Impact on Extrapulmonary Manifestations

The impact of CFTR modulators on extrapulmonary manifestations of cystic fibrosis is less well established, but significant weight gain and improvement in quality of life have been demonstrated 3.

• CFTR modulators have also been shown to improve nutritional outcomes and reduce the risk of complications such as diabetes and liver disease 3, 7.
• However, more research is needed to fully understand the effects of CFTR modulators on extrapulmonary manifestations and to develop more effective treatments for patients with rare mutations 7.

Future Directions

Future directions for the treatment of cystic fibrosis include the development of more potent and targeted therapies, such as gene therapy and gene editing, which have the potential to directly target genetic defects 7.

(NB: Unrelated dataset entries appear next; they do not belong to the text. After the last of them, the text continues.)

(** * starfish: tile metadata registry and intensity-table persistence

    A shallow embedding of [starfish/imagestack/tileset/_tile_metadata.py]
    (classes [TileMetadataKey] and [TileSetMetadata]) and of the save/load
    round trip exercised by
    [starfish/test/intensity_table/test_intensity_table_serialization.py].

    Python integers are unbounded, so they are [Z]; [^] on them is the
    two's-complement exclusive or, which is [Z.lxor].  A raised exception is
    the [Raise] branch of [PyResult]. *)

From stdpp Require Import gmap strings list fin_maps pretty.
From Stdlib Require Import ZArith Lia Ascii.

Local Open Scope Z_scope.

(** ** Python values and exceptions *)

(** Modelled from the spec: the enumeration [starfish.types.Indices], whose
    declaration is outside the shown sources.  The spec names the three
    dimension identifiers that key a tile's coordinate-index mapping:
    ROUND, CH and Z. *)
Module Indices.

Inductive t : Set := ROUND | CH | Z.

#[global] Instance eq_dec : EqDecision t.
Proof. solve_decision. Defined.

Definition to_nat (i : t) : nat :=
  match i with ROUND => 0%nat | CH => 1%nat | Z => 2%nat end.

Definition of_nat (n : nat) : t :=
  match n with O => ROUND | S O => CH | _ => Z end.

#[global] Instance countable : Countable t.
Proof. apply (inj_countable' to_nat of_nat). by intros []. Defined.

End Indices.

(** The identity of a mutable object (a metadata [dict] owned by the tile
    set).  Two references are the same object exactly when they are equal. *)
Definition PyRef : Set := positive.

Module TileMetadataKey.

(** An instance holds the three private attributes assigned by [__init__].
    The module never mutates an instance and never compares two with [is],
    so an instance is modelled by its fields. *)
Record t : Set := mk { _round : Z; _ch : Z; _z : Z }.

Definition __init__ (round ch z : Z) : t :=
  {| _round := round; _ch := ch; _z := z |}.

Definition round (self : t) : Z := _round self.

Definition ch (self : t) : Z := _ch self.

Definition z (self : t) : Z := _z self.

#[global] Instance eq_dec : EqDecision t.
Proof. solve_decision. Defined.

End TileMetadataKey.

(** The objects that can reach [__eq__] and [__getitem__]. *)
#[warnings="-register-all"] Inductive PyObj : Set :=
| PyNone
| PyInt (n : Z)
| PyStr (s : string)
| PyTuple (items : list PyObj)
| PyList (items : list PyObj)
| PyIndices (i : Indices.t)
| PyKey (k : TileMetadataKey.t).

Inductive PyExc : Set :=
| KeyError (key : PyObj)
| TypeError (msg : string).

Inductive PyResult (A : Type) : Type :=
| Ok (a : A)
| Raise (e : PyExc).
Arguments Ok {A} a.
Arguments Raise {A} e.

(** Sequencing: an exception raised by a statement skips the rest of the
    block.  The instance gives [x ← m; k] its meaning on [PyResult]. *)
#[global] Instance PyResult_bind : MBind PyResult :=
  fun A B (f : A -> PyResult B) (m : PyResult A) =>
    match m with
    | Ok a => f a
    | Raise e => Raise e
    end.

(** ** class TileMetadataKey: equality and hash *)

(** [isinstance(other, TileMetadataKey)] *)
Definition isinstance_TileMetadataKey (other : PyObj) : bool :=
  match other with
  | PyKey _ => true
  | _ => false
  end.

(** [TileMetadataKey.__eq__]: the guard on the class of [other], then the
    conjunction of the three field comparisons. *)
Definition __eq__ (self : TileMetadataKey.t) (other : PyObj) : bool :=
  if negb (isinstance_TileMetadataKey other) then false
  else
    match other with
    | PyKey o =>
        (TileMetadataKey._round self =? TileMetadataKey.round o)
        && (TileMetadataKey._ch self =? TileMetadataKey.ch o)
        && (TileMetadataKey._z self =? TileMetadataKey.z o)
    | _ => false
    end.

(** [TileMetadataKey.__hash__]: [self._round ^ self._ch ^ self._z]. *)
Definition __hash__ (self : TileMetadataKey.t) : Z :=
  Z.lxor (Z.lxor (TileMetadataKey._round self) (TileMetadataKey._ch self))
         (TileMetadataKey._z self).

(** [TileMetadataKey.__repr__]: the f-string
    [f"round: {self._round} ch: {self._ch} z: {self._z}"].  A replacement
    field formats an int as [str] does, in decimal with a leading minus for
    a negative one, which is [pretty] on [Z]. *)
Definition __repr__ (self : TileMetadataKey.t) : string :=
  "round: " +:+ pretty (TileMetadataKey._round self)
  +:+ " ch: " +:+ pretty (TileMetadataKey._ch self)
  +:+ " z: " +:+ pretty (TileMetadataKey._z self).

(** ** The interpreter's part in a dict subscript

    [d[key]] first asks the interpreter for [hash(key)].  Lists are
    unhashable, and so is a tuple with an unhashable item: for those the
    subscript raises [TypeError] before any entry is compared.  Among the
    objects modelled the item at fault is always a list, which fixes the
    message. *)
Fixpoint hashable (o : PyObj) : bool :=
  match o with
  | PyList _ => false
  | PyTuple items => forallb hashable items
  | _ => true
  end.

Definition unhashable_list : PyExc := TypeError "unhashable type: 'list'".

(** What the interpreter computes and the repository does not decide: the
    hash of the built-in objects (salted per process for [str]), and the
    reduction of the integer returned by a [__hash__] method to the width of
    a hash slot.  Every property below holds for each choice of them. *)
Class Interpreter : Type := {
  builtin_hash : PyObj -> Z;
  as_hash_t : Z -> Z
}.

(** A dict keeps its entries in insertion order, each with the hash its key
    had when it was stored.  The keys stored by this module are all
    [TileMetadataKey] instances. *)
Record DictEntry : Set := entry { me_hash : Z; me_key : TileMetadataKey.t; me_value : PyRef }.

Definition PyDict : Set := list DictEntry.

Section Dict.
Context `{!Interpreter}.

Definition py_hash (o : PyObj) : PyResult Z :=
  match o with
  | PyKey k => Ok (as_hash_t (__hash__ k))
  | _ =>
      if hashable o then Ok (builtin_hash o)
      else Raise unhashable_list
  end.

(** An entry is the one looked for when the stored hash is the hash of the
    probe and the stored key's [__eq__] accepts the probe.  (The interpreter
    also accepts an entry whose key is the probe object itself; such an
    entry has the probe's hash and [__eq__] accepts it too.) *)
Definition entry_matches (h : Z) (key : PyObj) (e : DictEntry) : bool :=
  (me_hash e =? h) && __eq__ (me_key e) key.

(** [d[key]] *)
Definition dict_getitem (d : PyDict) (key : PyObj) : PyResult PyRef :=
  h ← py_hash key;
  match List.find (entry_matches h key) d with
  | Some e => Ok (me_value e)
  | None => Raise (KeyError key)
  end.

(** The slot update of [d[key] = value]: the value of the matching entry is
    replaced where there is one (its key object and its position stay),
    otherwise a new entry is appended. *)
Fixpoint dict_store (d : PyDict) (h : Z) (key : TileMetadataKey.t) (value : PyRef) : PyDict :=
  match d with
  | [] => [entry h key value]
  | e :: d' =>
      if entry_matches h (PyKey key) e
      then entry (me_hash e) (me_key e) value :: d'
      else e :: dict_store d' h key value
  end.

(** [d[key] = value] for a [TileMetadataKey] instance, whose hash cannot
    raise. *)
Definition dict_setitem (d : PyDict) (key : TileMetadataKey.t) (value : PyRef) : PyDict :=
  dict_store d (as_hash_t (__hash__ key)) key value.

(** [d.keys()], in iteration order, and [len(d)]. *)
Definition dict_keys (d : PyDict) : list TileMetadataKey.t := map me_key d.

Definition dict_len (d : PyDict) : nat := length d.

End Dict.

(** ** The tile set read by the registry *)

Module Tile.

(** A tile of [slicedimage]: its coordinate-index mapping and a reference to
    its extras dict. *)
Record t : Type := mk { indices : gmap Indices.t Z; extras : PyRef }.

End Tile.

Module TileSet.

(** A [slicedimage.TileSet]: what [tiles()] iterates over, in order, and a
    reference to the extras dict of the collection. *)
Record t : Type := mk { tiles : list Tile.t; extras : PyRef }.

End TileSet.

(** [m[i]] on a coordinate-index mapping. *)
Definition indices_getitem (m : gmap Indices.t Z) (i : Indices.t) : PyResult Z :=
  match m !! i with
  | Some v => Ok v
  | None => Raise (KeyError (PyIndices i))
  end.

(** [m.get(i, d)] *)
Definition indices_get (m : gmap Indices.t Z) (i : Indices.t) (d : Z) : Z :=
  default d (m !! i).

(** ** class TileSetMetadata *)

Module TileSetMetadata.

Record t : Type := mk { tile_extras : PyDict; _extras : PyRef }.

Section Methods.
Context `{!Interpreter}.

(** The body of the [for tile in tileset.tiles()] loop, on the dict built
    so far. *)
Definition loop_body (tile_extras : PyDict) (tile : Tile.t) : PyResult PyDict :=
  round_ ← indices_getitem (Tile.indices tile) Indices.ROUND;
  ch ← indices_getitem (Tile.indices tile) Indices.CH;
  let z := indices_get (Tile.indices tile) Indices.Z 0 in
  Ok (dict_setitem tile_extras (TileMetadataKey.__init__ round_ ch z) (Tile.extras tile)).

Fixpoint for_tiles (tiles : list Tile.t) (tile_extras : PyDict) : PyResult PyDict :=
  match tiles with
  | [] => Ok tile_extras
  | tile :: rest =>
      tile_extras' ← loop_body tile_extras tile;
      for_tiles rest tile_extras'
  end.

(** [TileSetMetadata.__init__]: the loop over the tiles from an empty dict,
    then the two attribute assignments. *)
Definition __init__ (tileset : TileSet.t) : PyResult t :=
  tile_extras ← for_tiles (TileSet.tiles tileset) [];
  Ok {| tile_extras := tile_extras; _extras := TileSet.extras tileset |}.

Definition __getitem__ (self : t) (tilekey : PyObj) : PyResult PyRef :=
  dict_getitem (tile_extras self) tilekey.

• The use of nano-compounds and drug delivery systems to enhance CFTR expression and the activity of antimicrobials against chronic pulmonary infections is also being explored 7.
• Overall, the development of CFTR modulators has revolutionized the treatment of cystic fibrosis, and ongoing research aims to further improve outcomes for patients with this disease 3, 4, 5, 6, 7.